- What is expected
Once you reach the line containing "(** * The retrieval" in the data below, restate each line word for word up to and including the one containing "array, the metadata".

-- Source records follows --

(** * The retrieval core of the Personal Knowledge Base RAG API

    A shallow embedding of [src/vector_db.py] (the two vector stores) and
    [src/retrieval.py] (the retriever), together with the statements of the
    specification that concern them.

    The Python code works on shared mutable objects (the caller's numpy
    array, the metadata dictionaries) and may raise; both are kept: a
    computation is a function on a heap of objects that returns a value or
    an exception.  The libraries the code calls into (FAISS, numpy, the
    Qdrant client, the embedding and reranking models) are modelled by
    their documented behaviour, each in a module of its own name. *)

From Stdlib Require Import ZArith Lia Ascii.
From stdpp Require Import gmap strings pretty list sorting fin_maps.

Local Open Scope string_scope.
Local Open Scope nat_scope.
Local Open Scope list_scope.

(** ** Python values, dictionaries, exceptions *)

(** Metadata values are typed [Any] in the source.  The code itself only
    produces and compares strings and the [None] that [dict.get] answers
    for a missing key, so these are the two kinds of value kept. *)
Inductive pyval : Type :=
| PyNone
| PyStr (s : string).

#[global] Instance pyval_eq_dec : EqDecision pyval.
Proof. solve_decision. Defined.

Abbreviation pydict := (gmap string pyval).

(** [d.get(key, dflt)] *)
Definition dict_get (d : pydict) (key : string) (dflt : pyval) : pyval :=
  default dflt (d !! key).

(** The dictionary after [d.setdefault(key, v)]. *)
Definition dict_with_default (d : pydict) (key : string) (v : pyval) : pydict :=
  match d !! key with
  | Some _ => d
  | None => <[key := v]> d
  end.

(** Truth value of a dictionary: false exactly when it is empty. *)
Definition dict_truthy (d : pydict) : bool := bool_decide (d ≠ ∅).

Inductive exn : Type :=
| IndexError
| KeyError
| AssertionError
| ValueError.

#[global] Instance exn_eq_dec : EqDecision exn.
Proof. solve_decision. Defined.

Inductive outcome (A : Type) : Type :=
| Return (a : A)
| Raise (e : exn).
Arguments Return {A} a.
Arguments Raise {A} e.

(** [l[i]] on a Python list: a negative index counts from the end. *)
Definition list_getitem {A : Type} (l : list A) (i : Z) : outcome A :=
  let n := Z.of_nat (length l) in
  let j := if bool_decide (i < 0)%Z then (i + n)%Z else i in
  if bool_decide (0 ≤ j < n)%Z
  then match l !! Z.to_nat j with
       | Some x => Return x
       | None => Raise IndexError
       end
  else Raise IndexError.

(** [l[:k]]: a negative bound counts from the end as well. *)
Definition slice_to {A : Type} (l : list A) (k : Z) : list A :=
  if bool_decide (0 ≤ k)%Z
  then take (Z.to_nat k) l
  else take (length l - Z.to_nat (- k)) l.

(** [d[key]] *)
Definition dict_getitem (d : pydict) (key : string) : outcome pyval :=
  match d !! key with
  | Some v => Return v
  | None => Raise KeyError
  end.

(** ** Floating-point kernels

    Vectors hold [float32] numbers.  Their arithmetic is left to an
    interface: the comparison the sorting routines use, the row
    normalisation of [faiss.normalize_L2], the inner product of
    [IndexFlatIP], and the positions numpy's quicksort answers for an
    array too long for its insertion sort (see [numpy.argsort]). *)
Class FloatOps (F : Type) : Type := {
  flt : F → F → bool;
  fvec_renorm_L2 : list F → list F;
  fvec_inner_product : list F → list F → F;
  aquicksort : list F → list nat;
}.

-- Source records concluded --
-- Source records follows --

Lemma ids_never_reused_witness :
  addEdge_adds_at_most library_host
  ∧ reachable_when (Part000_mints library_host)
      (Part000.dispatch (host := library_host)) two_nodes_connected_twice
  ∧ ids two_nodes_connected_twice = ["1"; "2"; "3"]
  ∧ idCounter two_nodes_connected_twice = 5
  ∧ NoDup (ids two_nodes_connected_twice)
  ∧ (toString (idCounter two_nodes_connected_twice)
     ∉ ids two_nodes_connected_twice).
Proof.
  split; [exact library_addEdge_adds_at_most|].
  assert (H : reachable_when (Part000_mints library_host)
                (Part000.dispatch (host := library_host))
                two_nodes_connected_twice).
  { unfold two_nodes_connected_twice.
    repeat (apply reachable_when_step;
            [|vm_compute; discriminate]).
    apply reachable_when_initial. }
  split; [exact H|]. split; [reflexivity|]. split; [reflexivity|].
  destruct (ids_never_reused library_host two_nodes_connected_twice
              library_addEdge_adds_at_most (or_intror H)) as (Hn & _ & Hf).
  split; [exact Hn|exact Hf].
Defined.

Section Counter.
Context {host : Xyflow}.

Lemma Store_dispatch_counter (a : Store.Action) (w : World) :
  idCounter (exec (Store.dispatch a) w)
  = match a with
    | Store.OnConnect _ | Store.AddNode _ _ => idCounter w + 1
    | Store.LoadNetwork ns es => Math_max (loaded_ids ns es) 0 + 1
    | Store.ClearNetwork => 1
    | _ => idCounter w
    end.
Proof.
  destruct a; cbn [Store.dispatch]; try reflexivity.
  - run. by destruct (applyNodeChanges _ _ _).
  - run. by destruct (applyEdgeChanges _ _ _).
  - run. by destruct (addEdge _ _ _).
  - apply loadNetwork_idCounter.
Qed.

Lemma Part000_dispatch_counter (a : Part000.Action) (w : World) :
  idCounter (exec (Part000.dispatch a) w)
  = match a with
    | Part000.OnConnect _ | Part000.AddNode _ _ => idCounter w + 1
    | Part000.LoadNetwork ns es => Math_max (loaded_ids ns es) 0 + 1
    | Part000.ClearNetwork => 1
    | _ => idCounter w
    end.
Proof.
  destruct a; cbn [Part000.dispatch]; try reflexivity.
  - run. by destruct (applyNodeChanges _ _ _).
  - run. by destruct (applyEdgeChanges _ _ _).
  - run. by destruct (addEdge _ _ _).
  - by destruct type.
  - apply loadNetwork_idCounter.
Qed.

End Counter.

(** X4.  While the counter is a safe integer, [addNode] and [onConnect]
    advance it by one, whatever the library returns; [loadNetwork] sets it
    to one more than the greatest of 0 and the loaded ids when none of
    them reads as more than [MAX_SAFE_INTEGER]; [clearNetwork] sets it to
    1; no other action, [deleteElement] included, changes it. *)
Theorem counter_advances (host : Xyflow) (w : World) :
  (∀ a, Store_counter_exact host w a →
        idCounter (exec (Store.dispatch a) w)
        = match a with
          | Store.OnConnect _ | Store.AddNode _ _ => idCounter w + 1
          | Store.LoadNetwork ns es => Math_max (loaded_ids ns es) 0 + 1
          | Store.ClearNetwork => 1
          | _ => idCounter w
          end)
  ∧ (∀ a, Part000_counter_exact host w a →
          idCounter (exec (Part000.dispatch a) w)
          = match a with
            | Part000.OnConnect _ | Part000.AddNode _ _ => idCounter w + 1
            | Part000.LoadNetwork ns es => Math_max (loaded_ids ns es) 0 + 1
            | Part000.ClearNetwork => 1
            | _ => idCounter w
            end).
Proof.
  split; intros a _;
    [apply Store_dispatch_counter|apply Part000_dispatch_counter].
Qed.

-- Source records concluded --

- Answer for this exercise
(** * The retrieval core of the Personal Knowledge Base RAG API

    A shallow embedding of [src/vector_db.py] (the two vector stores) and
    [src/retrieval.py] (the retriever), together with the statements of the
    specification that concern them.

    The Python code works on shared mutable objects (the caller's numpy
    array, the metadata dictionaries) and may raise; both are kept: a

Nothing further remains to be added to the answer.